The men moved through the kitchen onto the carpet and bent down to examine it. The BioFab carpet looked like a graham-colored Berber, but unblemished by stains. Somehow it had survived the fire completely intact. Al moved another box away to find a half-eaten piece of pale pizza crust stuck to the carpet. He nudged it with his boot, but the crust didn't budge, the BioFab pinning it down tight like glue. Soon the BioFab would have made the crust disappear altogether.
"That designer carpet shit actually works," he said, amazed.
"The lazy housekeeper's dream," Shane said. "Look at this place. It'll be condemned, I'll betcha."
They went through the trash to the window on the far side of the room and moved the fire-eaten curtain away. Through the filthy window, they could see two new shirtless boys standing on the edge of the weed-lot across the street where the older boy had been. They were watching the house, their tanned skin like tough bronze. They were barefoot and in cut-off shorts. One had a mohawk, the other a mullet, they were both smoking cigarettes or joints. Eddie's long lost friends, Al thought.
"Let's see what they know," Al said.
"After we look in the bedroom," Shane said.
They went back across the carpet and around the kitchen wall into the bedroom. Most of the fire damage was here, where Rachel and Eddie had shared a bed. It had probably been someone's cigarette that started the fire. The walls and ceiling were ravaged by fire as it had consumed up and into the roof before the firemen could put it out. Had Eddie come back to hide out?

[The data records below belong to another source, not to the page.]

Lemma body_outcome db p s :
  match body db p s with
  | (inl _, s') => st_fs s' = st_fs s
  | (inr (false, m), s') => st_fs s' = st_fs s /\ counted_success m = false
  | (inr (true, m), s') => counted_success m = true /\
      exists d d', st_fs s !! p = Some (FJson d) /\ st_fs s' = <[p := FJson d']> (st_fs s) /\ written_ok d d'
  end.
Proof.
  unfold body. rewrite (bind_inr get_fs _ s (st_fs s) s eq_refl). cbv beta.
  destruct (st_fs s !! p) as [[d|]|] eqn:Hp; [| reflexivity | reflexivity].
  destruct (Checks._check_duplicate_identification d) as [hdup cnt] eqn:Hdup.
  destruct hdup. { split; [reflexivity | apply cs_dup]. }
  destruct (Checks._is_file_already_correct d) as [ic cm] eqn:Hic.
  destruct (negb (0 <? cnt)%nat && ic) eqn:Hc.
  { split; [reflexivity|]. apply andb_true_iff in Hc as [_ Hc]. subst ic.
    rewrite (correct_msg _ _ Hic). apply cs_correct. }
  destruct (d_descricao d) as [desc|] eqn:Hdesc; [| split; [reflexivity | apply cs_struct]].
  destruct (extract_spec desc s) as (a & g & s1 & Ex & Ha & Hg & P1).
  rewrite (bind_inr _ _ _ _ _ Ex). cbv beta iota zeta.
  match goal with |- context [bind (resolve ?t a g) _ s1] =>
    destruct (resolve_spec t a g s1 Ha Hg) as (z & g' & s2 & Er & Hz & Hg' & P2);
    rewrite (bind_inr _ _ _ _ _ Er) end.
  cbv beta iota.
  assert (Tz : age_truthy (Some z) = true) by (cbn; apply negb_true_iff, Z.eqb_neq; lia).
  assert (Tg : gender_truthy (Some g') = true) by (destruct Hg' as [-> | ->]; reflexivity).
  rewrite Tz, Tg. cbn [negb orb].
  match goal with |- context [bind (_get_random_name ?db ?c) _ ?st] => fs_step (_get_random_name db c) st (fs_pure_get_random_name db c) end;
    [chain; reflexivity|].
  match goal with |- context [bind (_infer_occupation ?a ?c ?g) _ ?st] => fs_step (_infer_occupation a c g) st (fs_pure_infer_occupation a c g) end;
    [chain; reflexivity|].
  match goal with |- context [bind (_infer_marital_status ?a ?g) _ ?st] => fs_step (_infer_marital_status a g) st (fs_pure_infer_marital a g) end;
    [chain; reflexivity|].
  rewrite (bind_inr get_fs _ _ _ _ eq_refl).
  rewrite (bind_inr (put_fs _) _ _ _ _ eq_refl).
  cbv beta zeta.
  unfold Checks._check_duplicate_identification in Hdup. injection Hdup as Hd1 Hd2.
  unfold written_ok.
  destruct (0 <? cnt)%nat eqn:Hcnt; unfold ret; cbv beta iota; cbn [negb].
  - split; [apply cs_prefix; vm_compute; reflexivity|].
    exists d. eexists. split; [first [exact Hp | reflexivity]|]. split; [cbn [st_fs]; chain; reflexivity|].
    unfold Checks.info_array in *.
    destruct (d_infos d) as [l|] eqn:Hi; [| subst cnt; discriminate].
    cbn [with_descricao with_infos d_titulo d_descricao d_infos].
    split; [reflexivity|]. split.
    + unfold Checks._check_duplicate_identification, Checks.info_array. cbv zeta. cbn [d_infos with_descricao with_infos].
      rewrite update_ident_count. apply Nat.ltb_ge in Hd1. apply Nat.ltb_lt in Hcnt.
      replace (length (List.filter Checks.is_ident l)) with 1%nat by lia. reflexivity.
    + split; [apply update_non_ident|].
      exists desc, z, g'. split; [exact Hdesc|]. split; [reflexivity|]. split; [exact Hz | exact Hg'].
  - split; [apply cs_prefix; vm_compute; reflexivity|].
    exists d. eexists. split; [first [exact Hp | reflexivity]|]. split; [cbn [st_fs]; chain; reflexivity|].
    cbn [with_descricao with_infos d_titulo d_descricao d_infos].
    split; [reflexivity|]. split.
    + unfold Checks._check_duplicate_identification, Checks.info_array. cbv zeta. cbn [d_infos with_descricao with_infos].
      cbn [List.filter]. rewrite ident_field_is_ident. cbn [length].
      fold (Checks.info_array d). rewrite Hd2. apply Nat.ltb_ge in Hcnt.
      replace cnt with 0%nat by lia. reflexivity.
    + split.
      * unfold Checks.info_array at 1. cbn [d_infos with_descricao with_infos List.filter]. rewrite ident_field_is_ident. reflexivity.
      * exists desc, z, g'. split; [exact Hdesc|]. split; [reflexivity|]. split; [exact Hz | exact Hg'].
Qed.

Lemma process_file_outcome db p s :
  exists b m s', process_file db p s = (inr (b, m), s') /\ counted_success m = b /\
    (b = false -> st_fs s' = st_fs s) /\
    (b = true -> exists d d', st_fs s !! p = Some (FJson d) /\
                  st_fs s' = <[p := FJson d']> (st_fs s) /\ written_ok d d').
Proof.
  pose proof (body_outcome db p s) as H. unfold process_file, catch.
  destruct (body db p s) as [[e|[[|] m]] s'].
  - exists false, (U "Erro ao processar arquivo: " ++ exn_str e), s'.
    split; [reflexivity|]. split; [apply cs_err|]. split; [intros _; exact H | discriminate].
  - destruct H as [Hm Hw]. exists true, m, s'. split; [reflexivity|]. split; [exact Hm|].
    split; [discriminate | intros _; exact Hw].
  - destruct H as [Hf Hm]. exists false, m, s'. split; [reflexivity|]. split; [exact Hm|].
    split; [intros _; exact Hf | discriminate].
Qed.

Lemma report_errors_listed (L : list str) :
  Forall (fun m => (keyword_count m <= 1)%nat) L ->
  (Z.of_nat (length L) - Z.of_nat (length (List.filter counted_success L)) -
     Z.of_nat (length (List.filter counted_correct L)) -
     Z.of_nat (length (List.filter counted_duplicate L)))%Z =
  Z.of_nat (length (List.filter listed_as_error L)).
Proof.
  induction L as [|m L IH]; intros H; [reflexivity|].
  apply Forall_cons in H as [Hm H]. specialize (IH H).
  unfold keyword_count, listed_as_error in *. cbn [List.filter length].
  destruct (counted_success m), (counted_correct m), (counted_duplicate m);
    cbn [Nat.b2n negb orb length] in *; try lia.
Qed.

Lemma report_counts_errors results :
  (forall f m, results !! f = Some m -> (keyword_count m <= 1)%nat) ->
  let '(total_files, _, _, _, error_files) := report_counts results in
  error_files = Z.of_nat (length (List.filter listed_as_error (map snd (map_to_list results)))) /\
  (0 <= error_files <= total_files)%Z.
Proof.
  intros H. unfold report_counts. cbv zeta.
  rewrite <- length_map_to_list.
  rewrite <- (length_map snd (map_to_list results)).
  rewrite report_errors_listed.
  - split; [reflexivity|]. pose proof (List.filter_length_le listed_as_error (map snd (map_to_list results))). lia.
  - apply Forall_map, Forall_forall. intros [i x] Hin. apply elem_of_map_to_list in Hin. exact (H i x Hin).
Qed.

Lemma tracker_fold (l : list Names.category) (acc : gmap str (gset str)) (t : str) :
  fold_left (fun tr c => <[match Names.titulo c with Some t => t | None => [] end := ∅]> tr) l acc !! t =
  if existsb (fun c => str_eqb (title_key c) t) l then Some ∅ else acc !! t.
Proof.
  revert acc. induction l as [|c l IH]; intros acc; [reflexivity|].
  cbn [fold_left existsb]. rewrite IH. fold (title_key c).
  destruct (existsb _ l); [rewrite orb_true_r; reflexivity|]. rewrite orb_false_r.
  destruct (str_eqb (title_key c) t) eqn:E.
  - apply str_eqb_true in E. subst t. apply lookup_insert_eq.
  - apply lookup_insert_ne. intros Heq. subst t. unfold str_eqb in E. destruct (decide _); congruence.
Qed.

They searched the closet, glanced under the ragged bed. No Eddie. So Eddie was gone, all right. Maybe he had hooked up with that gang everyone was so scared of over on Adams Street.
"What now?" Al asked.
"Let's go outside and talk to those kids out front," Shane said. "Those kids look like they know something, the way they were watching the house. Like they're waiting for something to happen."
Al peered out the window to the backyard. Through the bars, he saw the edge of the woods running away and the sea of yellow weeds reaching up past the window. There were power lines further out, leading to brick apartments on a distant grassy hill. Too far off, Al thought, to tell if anyone is standing on a balcony of one of the apartments, grilling something good with an icy Busch beer at their side. Al swallowed, wanting to taste it. He waved a couple of fingers at the invisible griller. Be there soon. Save a cold one for me.
Back in the combined living room and kitchen, the light had brightened as the sunlight shifted. It looked as though somehow there was more trash on the floor, and more light on the far side of the room. They remembered that there was a plant on a stand in the corner, some viney tropical thing living on neglect. A perfect plant for their sister.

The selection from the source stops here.